◆ **What to produce**:
Among the records that follow, find each line holding the word "JavaScript" and copy it.

[Information provided]

(** * Wordibble / VerseWord puzzle engine

    A shallow embedding of the puzzle engine of [components/Game.tsx], of the
    flip-animation variant of that component ([Module Variant]) and of
    [lib/daily.ts], together with the properties of the engine that the design
    document states.

    JavaScript values are modelled as follows.
    - A string is a [string]; [s[i]] is [charAt s i], [s.length] is [strlen s].
      Characters are bytes: the game's letters are A-Z.
    - [Record<number, string>] is a [gmap nat string]; [Object.entries] lists
      it by ascending key ([entries]).
    - [Set<number>] is a [gset nat].
    - A number is a [Z] (or a [nat] where it is an index or a length).
    - The helpers of [lib/gameLogic], [lib/config] and [lib/stats] are not part
      of the sources at hand; the engine takes them as parameters
      ([GameLogicLib], [GameConfig]), and [Module GameLogic] gives the
      evaluator that the design document describes. *)

From Stdlib Require Import ZArith Ascii String DecimalString DecimalNat Lia.
From stdpp Require Import base option list gmap gmultiset sets strings sorting.

Set Warnings "-register-all".

Open Scope string_scope.
Open Scope nat_scope.

(** ** Strings *)

Definition chars (s : string) : list ascii := list_ascii_of_string s.
Definition str (l : list ascii) : string := string_of_list_ascii l.

(** [s.length] *)
Definition strlen (s : string) : nat := length (chars s).

(** [s[i]] as a character; [None] is JavaScript's [undefined]. *)
Definition charAt (s : string) (i : nat) : option ascii := chars s !! i.

(** A character as a one-letter string. *)
Definition letter (c : ascii) : string := String c EmptyString.

(** [cells.join('')] *)
Definition join (cells : list string) : string := String.concat "" cells.

(** A string is truthy unless it is empty. *)
Definition truthy (s : string) : bool :=
  match s with EmptyString => false | _ => true end.

Definition upperChar (c : ascii) : ascii :=
  let n := nat_of_ascii c in
  if (97 <=? n) && (n <=? 122) then ascii_of_nat (n - 32) else c.

(** [s.toUpperCase()] on the ASCII letters. *)
Definition toUpperCase (s : string) : string := str (upperChar <$> chars s).

(** ** Letter states and game status *)

Inductive LetterState := correct | present | absent.

Inductive GameStatus := playing | won | lost.

Global Instance LetterState_eq_dec : EqDecision LetterState.
Proof. solve_decision. Defined.

Global Instance GameStatus_eq_dec : EqDecision GameStatus.
Proof. solve_decision. Defined.

(** ** Parameters of the engine *)

(** [lib/gameLogic]: the evaluator and the completeness check that
    [handleSubmit] calls.  The evaluator gives a status per guessed letter and
    none beyond the end of the guess, and only a guess of the puzzle's length
    is complete (design document, 4.1 and 4.3). *)
Class GameLogicLib := {
  evaluateGuess : string → string → list LetterState;
  validateGuess : string → nat → bool;
  evaluateGuess_bound guess secret :
    length (evaluateGuess guess secret) ≤ strlen guess;
  validateGuess_length guess n :
    validateGuess guess n = true → strlen guess = n;
}.

(** ** GuessEvaluator *)

Module GameLogic.

Inductive EvalError := LengthMismatch.

(** The letter-count pool: a multiset of letters. *)
Definition seedPool (secret : list ascii) : gmultiset ascii :=
  list_to_set_disj secret.

(** Pass 1: [correct] where the letters match at the same position; each
    match takes one copy of the letter out of the pool.  [None] marks a
    position left for pass 2. *)
Fixpoint markCorrect (guess secret : list ascii) (pool : gmultiset ascii)
  : list (option LetterState) * gmultiset ascii :=
  match guess, secret with
  | g :: guess', s :: secret' =>
      if decide (g = s)
      then let '(marks, pool') := markCorrect guess' secret' (pool ∖ {[+ g +]}) in
           (Some correct :: marks, pool')
      else let '(marks, pool') := markCorrect guess' secret' pool in
           (None :: marks, pool')
  | _, _ => ([], pool)
  end.

(** Pass 2: a remaining position is [present] if its letter still has a
    copy in the pool (which it takes), and [absent] otherwise. *)
Fixpoint markPresent (guess : list ascii) (marks : list (option LetterState))
  (pool : gmultiset ascii) : list LetterState :=
  match guess, marks with
  | g :: guess', Some st :: marks' => st :: markPresent guess' marks' pool
  | g :: guess', None :: marks' =>
      if decide (0 < multiplicity g pool)
      then present :: markPresent guess' marks' (pool ∖ {[+ g +]})
      else absent :: markPresent guess' marks' pool
  | _, _ => []
  end.

Definition score (guess secret : list ascii) : list LetterState :=
  let '(marks, pool) := markCorrect guess secret (seedPool secret) in
  markPresent guess marks pool.

(** Modelled from the spec: lib/gameLogic.ts (evaluateGuess) is missing from
    the sources.  The design document describes it as a pure,
    case-normalized, two-pass scoring over a letter-count pool seeded from
    the secret, failing with LengthMismatch when the lengths differ. *)
Definition evaluate (guess secret : string) : EvalError + list LetterState :=
  let g := chars (toUpperCase guess) in
  let s := chars (toUpperCase secret) in
  if decide (length g = length s) then inr (score g s) else inl LengthMismatch.

(** The evaluator as [handleSubmit] calls it: an array of statuses (empty
    on a length mismatch, which the callers exclude beforehand). *)
Definition evaluateGuess (guess secret : string) : list LetterState :=
  match evaluate guess secret with
  | inr result => result
  | inl _ => []
  end.

(** Modelled from the spec: lib/gameLogic.ts (validateGuess) is missing from
    the sources.  A guess is complete when no position is empty, that is,
    when it has the puzzle's length. *)
Definition validateGuess (guess : string) (wordLength : nat) : bool :=
  bool_decide (strlen guess = wordLength).

(** Number of positions of [guess] that hold letter [c] and were given
    status [st]. *)
Fixpoint marked (st : LetterState) (c : ascii) (guess : list ascii)
  (result : list LetterState) : nat :=
  match guess, result with
  | g :: guess', r :: result' =>
      (if decide (g = c ∧ r = st) then 1 else 0) + marked st c guess' result'
  | _, _ => 0
  end.

(** Positions of [guess] holding [c] that pass 1 marked [correct]. *)
Fixpoint hits (c : ascii) (guess : list ascii) (marks : list (option LetterState)) : nat :=
  match guess, marks with
  | g :: guess', m :: marks' =>
      (if decide (g = c ∧ m = Some correct) then 1 else 0) + hits c guess' marks'
  | _, _ => 0
  end.

(** Multiplicity of letter [c] in a word. *)
Definition occurrences (c : ascii) (word : list ascii) : nat :=
  length (filter (λ x, x = c) word).

End GameLogic.

(** The evaluator that the design document describes fits the interface that
    [handleSubmit] expects. *)
Global Program Instance specGameLogic : GameLogicLib := {|
  evaluateGuess := GameLogic.evaluateGuess;
  validateGuess := GameLogic.validateGuess;
|}.
Next Obligation.
  intros guess secret. unfold GameLogic.evaluateGuess, GameLogic.evaluate.
  case_decide as Hlen; simpl; [|lia].
  assert (∀ g marks pool, length (GameLogic.markPresent g marks pool) ≤ length g) as Hle.
  { induction g as [|x g IH]; intros [|[m|] marks] pool; simpl; try lia.
    - specialize (IH marks pool). lia.
    - case_decide; simpl; [specialize (IH marks (pool ∖ {[+ x +]})) | specialize (IH marks pool)];
        lia. }
  unfold GameLogic.score. destruct (GameLogic.markCorrect _ _ _) as [marks pool].
  etrans; [apply Hle|].
  unfold strlen, toUpperCase, str, chars.
  by rewrite list_ascii_of_string_of_list_ascii, length_fmap.
Qed.
Next Obligation.
  intros guess n H. unfold GameLogic.validateGuess in H. by apply bool_decide_eq_true in H.
Qed.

[/Information provided]

◆ **Exercise solution**:
    JavaScript values are modelled as follows.
(** [s[i]] as a character; [None] is JavaScript's [undefined]. *)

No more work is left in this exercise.